Output the line that contains "match fuel with" and each line after it in the listing, exactly as they appear, through the very last line.

____ Data shown

Definition zbx_validate_interval (str : list Z) : option validate_error :=
  let start :=
    match macro_end str (parse_user_macro str) with
    | Some delim => Some (1, delim)
    | None =>
        '(len, simple_interval) ← parse_simple_interval str SEMI;
        let d := drop (Z.to_nat len) str in
        Some (simple_interval, if deref d =? 0 then None else Some d)
    end in
  match start with
  | None => Some (InvalidUpdate (quoted str (strchr_ptr str SEMI)))
  | Some (simple_interval, delim) =>
      match validate_loop (S (length str)) simple_interval delim false with
      | inl e => Some e
      | inr custom =>
          if (negb custom && (simple_interval =? 0)) || (SEC_PER_DAY <? simple_interval) then Some (InvalidDelay simple_interval) else None
      end
  end.

(** ** Periods of a setting

    [zbx_check_time_period] on the broken-down time [t]: whether [t] is in one
    of the periods, or [None] for an invalid text. *)

Definition check_time_period (p : zbx_time_period_t) (t : tm) : bool :=
  let day := if tm_wday t =? 0 then 7 else tm_wday t in
  let time := SEC_PER_HOUR * tm_hour t + SEC_PER_MIN * tm_min t + tm_sec t in
  (start_day p <=? day) && (day <=? end_day p) && (start_time p <=? time) && (time <? end_time p).

(** Every turn starts after the semicolon found by the one before. *)
Fixpoint check_periods (fuel : nat) (text : list Z) (t : tm) (res_total : bool) : option bool :=
  match fuel with
  | O => None
  | S fuel =>
      let next := strchr_ptr text SEMI in
      tp ← time_period_parse text (part_len text next);
      let res_total := res_total || check_time_period tp t in
      match next with
      | None => Some res_total
      | Some d => check_periods fuel (tail d) t res_total
      end
  end.

Definition zbx_check_time_period (text : list Z) (t : tm) : option bool := check_periods (S (length text)) text t false.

________

Solution to this task ->
  match fuel with
  | O => None
  | S fuel =>
      let next := strchr_ptr text SEMI in
      tp ← time_period_parse text (part_len text next);
      let res_total := res_total || check_time_period tp t in
      match next with
      | None => Some res_total
      | Some d => check_periods fuel (tail d) t res_total
      end
  end.

Definition zbx_check_time_period (text : list Z) (t : tm) : option bool := check_periods (S (length text)) text t false.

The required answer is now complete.